:: Requirement ::
When you find the line with "unfold loadControl, goes, blocks." among the records below, reproduce it and each line after it exactly, ending with the line with "Definition data_thread (t".

== Data for analysis

Lemma step_recv b0 s A G P R1 R2 R3 R4 x' : Inv b0 s A G P R1 R2 R3 R4 ->
  recvInput junk (s_proxy s) = Some (Done x') -> Good b0 (set_s_proxy x' s).
Proof.
  intros HI Hst. inv_intro s HI. pose proof (alive_recv _ _ _ Hst Hal) as Hal'.
  unfold recvInput, goes, blocks in Hst. destruct Hin as (c & Hx & He & Hc). rewrite Hx in Hst.
  destruct (x_recv x) eqn:Er; cbn in *.
  all: try (rewrite conn_read_data in Hst by done; destruct c as [[|z zs] e]; [done|]; cbn in *; simplify_eq;
    apply owed_read in Hc as (R2' & Hc & ->); exists A, G, P, R1, R2', R3, R4; inv_ok; by exists (mkConn zs false)).
  - simplify_eq. exists A, G, P, R1, R2, R3, R4. inv_ok. by exists c.
  - simplify_eq. exists A, G, P, R1, R2, R3, R4. inv_ok. by exists c.
  - simplify_eq. exists A, G, P, R1, R2, R3, R4. inv_ok; rewrite settle_after; [by exists c|done..].
  - simplify_eq. exists A, G, P, R1, R2, R3, R4. inv_ok. by exists c.
  - simplify_eq. exists A, G, P, R1, R2, R3, R4. inv_ok; [by exists c|].
    rewrite HP. by rewrite <- !app_assoc.
  - destruct (load_holds_lock x); [done|]. simplify_eq. exists A, G, P, R1, R2, R3, R4. inv_ok; [by exists c|].
    by rewrite <- app_assoc.
  - by apply owed_closed in Hc.
  - done.
Qed.

Lemma compute_answers b0 (x : Px) p out files : sized p -> Alive b0 x ->
  compute_output forward (x_models x !! q_job_ID (req_elem p)) (x_dims x) (x_files x) (req_elem p) =
    Done (out, files) -> answers b0 p (map i32 out).
Proof.
  intros Hp Hal. rewrite (al_dims _ _ Hal). unfold compute_output, req_elem, run_elem, request_dims. cbn.
  rewrite (i32_id _ Hp). unfold getRandInput.
  destruct (forallb _ _); [|done]. mred. unfold run_model.
  destruct (x_models x !! fr_jid p) as [m|] eqn:Em; [|done]. cbn. unfold throws.
  destruct (forward m _) as [iv|] eqn:Ef; [|done].
  destruct (select_output (x_files x) (fr_jid p) _ iv) as [[o fs']|] eqn:Es; [|done]. cbn.
  destruct o as [|o0 o]; [done|]. cbn. rewrite (i32_id _ Hp).
  destruct (fr_tnum p =? i32 o0)%Z eqn:E; [|done]. intros [= <- <-]. apply Z.eqb_eq in E.
  split; [cbn; by rewrite E|]. exists m, iv, (x_files x), (o0 :: o), fs'.
  split; [by apply (al_models _ _ Hal)|]. split; [apply (al_files _ _ Hal)|done].
Qed.

Lemma step_compute b0 s A G P R1 R2 R3 R4 x' : Inv b0 s A G P R1 R2 R3 R4 ->
  compute forward (s_proxy s) = Some (Done x') -> Good b0 (set_s_proxy x' s).
Proof.
  intros HI Hst. inv_intro s HI. pose proof (alive_compute _ _ _ Hst Hal) as Hal'.
  unfold compute, goes, blocks in Hst. rewrite (al_exit _ _ Hal) in Hst.
  destruct (x_comp x) as [| | | |q|q| |] eqn:Ec; cbn in *; [..|done].
  - simplify_eq. exists A, G, P, R1, R2, R3, R4. inv_ok.
  - destruct (_ && _ && _); [|done]. simplify_eq. exists A, G, P, R1, R2, R3, R4. inv_ok.
  - destruct (mark RUNNING x) as [x1|] eqn:E; mred; [|done]. simplify_eq.
    apply mark_inv in E as (sm & -> & _). exists A, G, P, R1, R2, R3, R4. inv_ok.
  - destruct (x_InputQueue x) as [|q rest] eqn:Eq; [done|]. simplify_eq.
    exists A, G, P, R1, R2, R3, R4. inv_ok.
  - destruct (compute_output _ _ _ _ _) as [[out files]|] eqn:E; mred; [|done]. simplify_eq.
    destruct P as [|p P']; [done|]. cbn in HP. injection HP as <- HP.
    assert (Hsz : sized p).
    { rewrite Forall_forall in Hrg. apply Hrg. rewrite !elem_of_app. right; right; right; left. left. }
    exists A, (G ++ [p]), P', R1, R2, R3, R4. inv_ok.
    + rewrite Hf. by rewrite <- !app_assoc.
    + rewrite Hb. by rewrite <- !app_assoc.
    + rewrite app_nil_r in HG. rewrite map_app, !app_assoc. apply Forall2_app.
      * by rewrite <- !app_assoc.
      * constructor; [|done]. by apply (compute_answers b0 x p out files).
    + by rewrite <- !app_assoc.
  - simplify_eq. exists A, G, P, R1, R2, R3, R4. inv_ok. by rewrite app_nil_r.
  - simplify_eq. exists A, G, P, R1, R2, R3, R4. inv_ok.
Qed.

Lemma step_send b0 s A G P R1 R2 R3 R4 x' : Inv b0 s A G P R1 R2 R3 R4 ->
  send_output (s_proxy s) = Some (Done x') -> Good b0 (set_s_proxy x' s).
Proof.
  intros HI Hst. inv_intro s HI. pose proof (alive_send _ _ _ Hst Hal) as Hal'.
  unfold send_output, goes, blocks in Hst. rewrite (al_exit _ _ Hal) in Hst.
  destruct Hout as (c & Hx & He & Hc). rewrite Hx in Hst.
  pose proof (al_threads _ _ Hal) as (_ & _ & _ & Hn1 & Hn2).
  destruct (x_send x) as [| | |[|z togo]| |] eqn:Es; cbn in *; [..|done|done].
  - simplify_eq. exists A, G, P, R1, R2, R3, R4. inv_ok. by exists c.
  - simplify_eq. exists A, G, P, R1, R2, R3, R4. inv_ok. by exists c.
  - destruct (x_OutputQueue x) as [|q rest] eqn:Eq; [done|]. simplify_eq.
    exists A, G, P, R1, R2, (R3 ++ [wire q]), R4. inv_ok.
    + exists c. split; [done|]. split; [done|]. rewrite app_nil_r in Hc. apply owed_write; [done|].
      apply seq_frames.
    + by rewrite <- app_assoc.
  - simplify_eq. exists A, G, P, R1, R2, R3, R4. inv_ok. by exists c.
  - simplify_eq. exists A, G, P, R1, R2, R3, R4. inv_ok.
    exists (conn_write [z] c). split; [done|]. split; [done|]. cbn. by rewrite <- app_assoc.
Qed.

(** What the loading thread leaves alone. *)
Lemma load_frame (x x' : Px) : loadControl jit_load forward um_iter g_commonDir x = Some (Done x') ->
  x_in x' = x_in x /\ x_out x' = x_out x /\ x_recv x' = x_recv x /\ x_send x' = x_send x /\
  x_comp x' = x_comp x /\ x_InputQueue x' = x_InputQueue x /\ x_OutputQueue x' = x_OutputQueue x.
Proof.
  unfold loadControl, goes, blocks, loadModel, unloadModel, warmupModel, throws. intros H.
  destruct (x_load x); [| | |done].
  - mred. repeat case_match; by simplify_eq.
  - mred. repeat case_match; by simplify_eq.
  - destruct (mark RUNNING x) as [x1|] eqn:E; mred; [|done]. simplify_eq.
    by apply mark_inv in E as (m & -> & _).
Qed.

(** What it does is the next order. *)
Lemma wanted_snoc D m id : wanted (D ++ [m]) id =
  match m with
  | MsgLoad id' _ => if decide (id' = id) then true else wanted D id
  | MsgUnload id' => if decide (id' = id) then false else wanted D id
  | MsgClose => wanted D id
  end.
Proof. unfold wanted. by rewrite foldl_app. Qed.

Lemma erase_one_elem id id' l : NoDup l -> id' ∈ erase_one id l <-> id' ∈ l /\ id' <> id.
Proof.
  induction 1 as [|a l Ha Hnd IH]; cbn.
  - rewrite elem_of_nil. tauto.
  - destruct (a =? id)%Z eqn:E; [apply Z.eqb_eq in E as ->|apply Z.eqb_neq in E].
    + rewrite elem_of_cons. split; [|tauto]. intros H. split; [by right|]. by intros ->.
    + rewrite !elem_of_cons, IH. split; [|tauto]. intros [->|[H1 H2]]; tauto.
Qed.
Lemma erase_one_NoDup id l : NoDup l -> NoDup (erase_one id l).
Proof.
  induction 1 as [|a l Ha Hnd IH]; cbn; [constructor|]. destruct (a =? id)%Z; [done|].
  constructor; [|done]. rewrite erase_one_elem by done. tauto.
Qed.

Lemma load_holds D id b (x x' : Px) :
  loadModel jit_load forward um_iter g_commonDir (load_elem id b) x = Done x' -> holds_models D x ->
  holds_models (D ++ [MsgLoad id b]) x' /\ x_ControlQueue x' = x_ControlQueue x.
Proof.
  unfold loadModel, throws. cbn. intros H [Hnd Hm]. unfold holds_models.
  destruct (decide (id ∈ x_loaded x)) as [Hin|Hni]; mred.
  - simplify_eq. split; [|done]. split; [done|]. intros id'. rewrite wanted_snoc.
    destruct (decide (id = id')) as [<-|]; [|apply Hm]. destruct (Hm id) as [H1 H2].
    rewrite H2, <- H1. tauto.
  - destruct (jit_load _) as [m|]; [|done]. mred. destruct (warmupModel _ _ _ _); [|done]. mred. simplify_eq.
    split; [|done]. cbn. split; [apply NoDup_app; split; [done|split; [|apply NoDup_singleton]]|].
    + intros k Hk E. apply list_elem_of_singleton in E. by subst k.
    + intros id'. rewrite wanted_snoc, elem_of_app, list_elem_of_singleton.
      destruct (decide (id = id')) as [<-|Hne]; [rewrite lookup_insert_eq|rewrite lookup_insert_ne by done].
      * split; split; intros _; [done|by right|done|by eexists].
      * destruct (Hm id') as [H1 H2]. rewrite H2, <- H1. split; [|tauto]. split; [intros [H|H]; [done|by subst]|by left].
Qed.
Lemma unload_holds D id (x : Px) : holds_models D x ->
  holds_models (D ++ [MsgUnload id]) (unloadModel id x) /\ x_ControlQueue (unloadModel id x) = x_ControlQueue x.
Proof.
  unfold unloadModel. intros [Hnd Hm]. unfold holds_models. destruct (decide (id ∈ x_loaded x)) as [Hin|Hni]; cbn.
  - split; [|done]. split; [by apply erase_one_NoDup|]. intros id'. rewrite wanted_snoc, erase_one_elem by done.
    destruct (decide (id = id')) as [<-|Hne]; [rewrite lookup_delete_eq|rewrite lookup_delete_ne by done].
    + split; split; intros H; [tauto|done|by destruct H|done].
    + specialize (Hm id'). split; [|apply Hm]. rewrite <- (proj1 Hm). split; [tauto|]. by split.
  - split; [|done]. split; [done|]. intros id'. rewrite wanted_snoc.
    destruct (decide (id = id')) as [<-|Hne]; [|apply Hm]. specialize (Hm id).
    destruct Hm as [H1 H2]. rewrite H2, <- H1. split; split; done.
Qed.
Lemma load_orders D Q l (x x' : Px) : loadControl jit_load forward um_iter g_commonDir x = Some (Done x') ->
  x_exit x = false -> holds_models D x -> Forall (fun m => m <> MsgClose) Q ->
  map order_elem Q = x_ControlQueue x ++ l ->
  exists D' Q', D ++ Q = D' ++ Q' /\ Forall (fun m => m <> MsgClose) Q' /\
    map order_elem Q' = x_ControlQueue x' ++ l /\ holds_models D' x'.
Proof.
  unfold loadControl, goes, blocks. intros H Hex Hm HQ He. rewrite Hex in H. destruct (x_load x); [| | |done].
  - destruct (x_ControlQueue x) as [|q rest]; [done|]. destruct Q as [|m Q]; [done|]. cbn in He.
    injection He as <- He. apply Forall_cons in HQ as [Hne HQ]. destruct m as [|id b|id]; [done|..]; cbn in H.
    + destruct (loadModel _ _ _ _ _ _) as [x1|] eqn:E; [|done]. mred. simplify_eq.
      destruct (load_holds D id b _ _ E Hm) as [Hm1 Hq]. exists (D ++ [MsgLoad id b]), Q.
      rewrite <- app_assoc. by rewrite He; cbn; rewrite Hq.
    + mred. simplify_eq. destruct (unload_holds D id (set_x_ControlQueue rest x) Hm) as [Hm1 Hq].
      exists (D ++ [MsgUnload id]), Q. rewrite <- app_assoc. by rewrite He; cbn in *; rewrite Hq.
  - destruct (x_ControlQueue x) eqn:Eq; [destruct (own_state x); [|done]; mred|];
      simplify_eq; exists D, Q; cbn; by rewrite Eq.
  - destruct (mark RUNNING x) as [x1|] eqn:E; mred; [|done]. simplify_eq. apply mark_inv in E as (m & -> & _).
    by exists D, Q.
Qed.

Lemma step_load b0 s A G P R1 R2 R3 R4 x' : Inv b0 s A G P R1 R2 R3 R4 ->
  loadControl jit_load forward um_iter g_commonDir (s_proxy s) = Some (Done x') ->
  Good b0 (set_s_proxy x' s).
Proof.
  intros HI Hst. inv_intro s HI. pose proof (alive_load _ _ _ Hst Hal) as Hal'.
  destruct Hod as (D & Q & Ho & HQ & HO & Hh).
  destruct (load_orders _ _ _ _ _ Hst (al_exit _ _ Hal) Hh HQ HO) as (D' & Q' & Ho' & HQ' & HO' & Hh').
  apply load_frame in Hst as (H1 & H2 & H3 & H4 & H5 & H6 & H7).
  exists A, G, P, R1, R2, R3, R4. constructor; cbn; rewrite ?H1, ?H2, ?H3, ?H4, ?H5, ?H6, ?H7; try done.
  exists D', Q'. by rewrite <- Ho'.
Qed.

(** ** All runs *)
Abbreviation dstep := (sstep jit_load forward um_iter g_commonDir junk gInputDimMapping false).
Abbreviation thread_step := (sys_step jit_load forward um_iter g_commonDir junk gInputDimMapping).
Context (Hrank : forall jid, (length (default [] (gInputDimMapping !! jid)) <= 3)%nat).

(** The sending and receiving threads of the frontend and the backend fail only
    when the frontend waits for a result that is not sent any more. *)
Definition data_thread (t : SysThread) : bool :=
  match t with FSend | FOut | BIn | BOut => true | _ => false end.
Lemma data_thread_step b0 t s o : Good b0 s -> data_thread t = true ->
  thread_step t s = Some o ->
  (exists s', o = Done s' /\ Good b0 s') \/ (t = FOut /\ o = Stop Undefined /\ answer_lost s).
Proof.
  intros (A & G & P & R1 & R2 & R3 & R4 & HI) Ht Hst. destruct t; try done; cbn in Hst.
  - left. by eapply step_sendBatched.
  - destruct (step_recvResult _ _ _ _ _ _ _ _ _ _ HI Hst) as [?|[? ?]]; [by left|by right].
  - left. by eapply step_recvBatched.
  - left. by eapply step_sendBack.
Qed.

Lemma good_proxy_step b0 t s x' : Good b0 s -> pstep t (s_proxy s) = Some (Done x') ->
  Good b0 (set_s_proxy x' s).
Proof.
  intros (A & G & P & R1 & R2 & R3 & R4 & HI) Hst. pose proof (iv_alive _ _ _ _ _ _ _ _ _ HI) as Hal.
  destruct (alive_ctl _ _ Hal) as [Hc Hm]. unfold proxy_step in Hst.
  rewrite (al_main _ _ Hal) in Hst. destruct t.
  - by eapply step_recv.
  - by eapply step_compute.
  - by eapply step_send.
  - by eapply step_load.
  - by rewrite Hc in Hst.
  - by rewrite Hm in Hst.
Qed.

====

:: Result ::
  unfold loadControl, goes, blocks. intros H Hex Hm HQ He. rewrite Hex in H. destruct (x_load x); [| | |done].
  - destruct (x_ControlQueue x) as [|q rest]; [done|]. destruct Q as [|m Q]; [done|]. cbn in He.
    injection He as <- He. apply Forall_cons in HQ as [Hne HQ]. destruct m as [|id b|id]; [done|..]; cbn in H.
    + destruct (loadModel _ _ _ _ _ _) as [x1|] eqn:E; [|done]. mred. simplify_eq.
      destruct (load_holds D id b _ _ E Hm) as [Hm1 Hq]. exists (D ++ [MsgLoad id b]), Q.
      rewrite <- app_assoc. by rewrite He; cbn; rewrite Hq.
    + mred. simplify_eq. destruct (unload_holds D id (set_x_ControlQueue rest x) Hm) as [Hm1 Hq].
      exists (D ++ [MsgUnload id]), Q. rewrite <- app_assoc. by rewrite He; cbn in *; rewrite Hq.
  - destruct (x_ControlQueue x) eqn:Eq; [destruct (own_state x); [|done]; mred|];
      simplify_eq; exists D, Q; cbn; by rewrite Eq.
  - destruct (mark RUNNING x) as [x1|] eqn:E; mred; [|done]. simplify_eq. apply mark_inv in E as (m & -> & _).
    by exists D, Q.
Qed.

Lemma step_load b0 s A G P R1 R2 R3 R4 x' : Inv b0 s A G P R1 R2 R3 R4 ->
  loadControl jit_load forward um_iter g_commonDir (s_proxy s) = Some (Done x') ->
  Good b0 (set_s_proxy x' s).
Proof.
  intros HI Hst. inv_intro s HI. pose proof (alive_load _ _ _ Hst Hal) as Hal'.
  destruct Hod as (D & Q & Ho & HQ & HO & Hh).
  destruct (load_orders _ _ _ _ _ Hst (al_exit _ _ Hal) Hh HQ HO) as (D' & Q' & Ho' & HQ' & HO' & Hh').
  apply load_frame in Hst as (H1 & H2 & H3 & H4 & H5 & H6 & H7).
  exists A, G, P, R1, R2, R3, R4. constructor; cbn; rewrite ?H1, ?H2, ?H3, ?H4, ?H5, ?H6, ?H7; try done.
  exists D', Q'. by rewrite <- Ho'.
Qed.

(** ** All runs *)
Abbreviation dstep := (sstep jit_load forward um_iter g_commonDir junk gInputDimMapping false).
Abbreviation thread_step := (sys_step jit_load forward um_iter g_commonDir junk gInputDimMapping).
Context (Hrank : forall jid, (length (default [] (gInputDimMapping !! jid)) <= 3)%nat).

(** The sending and receiving threads of the frontend and the backend fail only
    when the frontend waits for a result that is not sent any more. *)
Definition data_thread (t : SysThread) : bool :=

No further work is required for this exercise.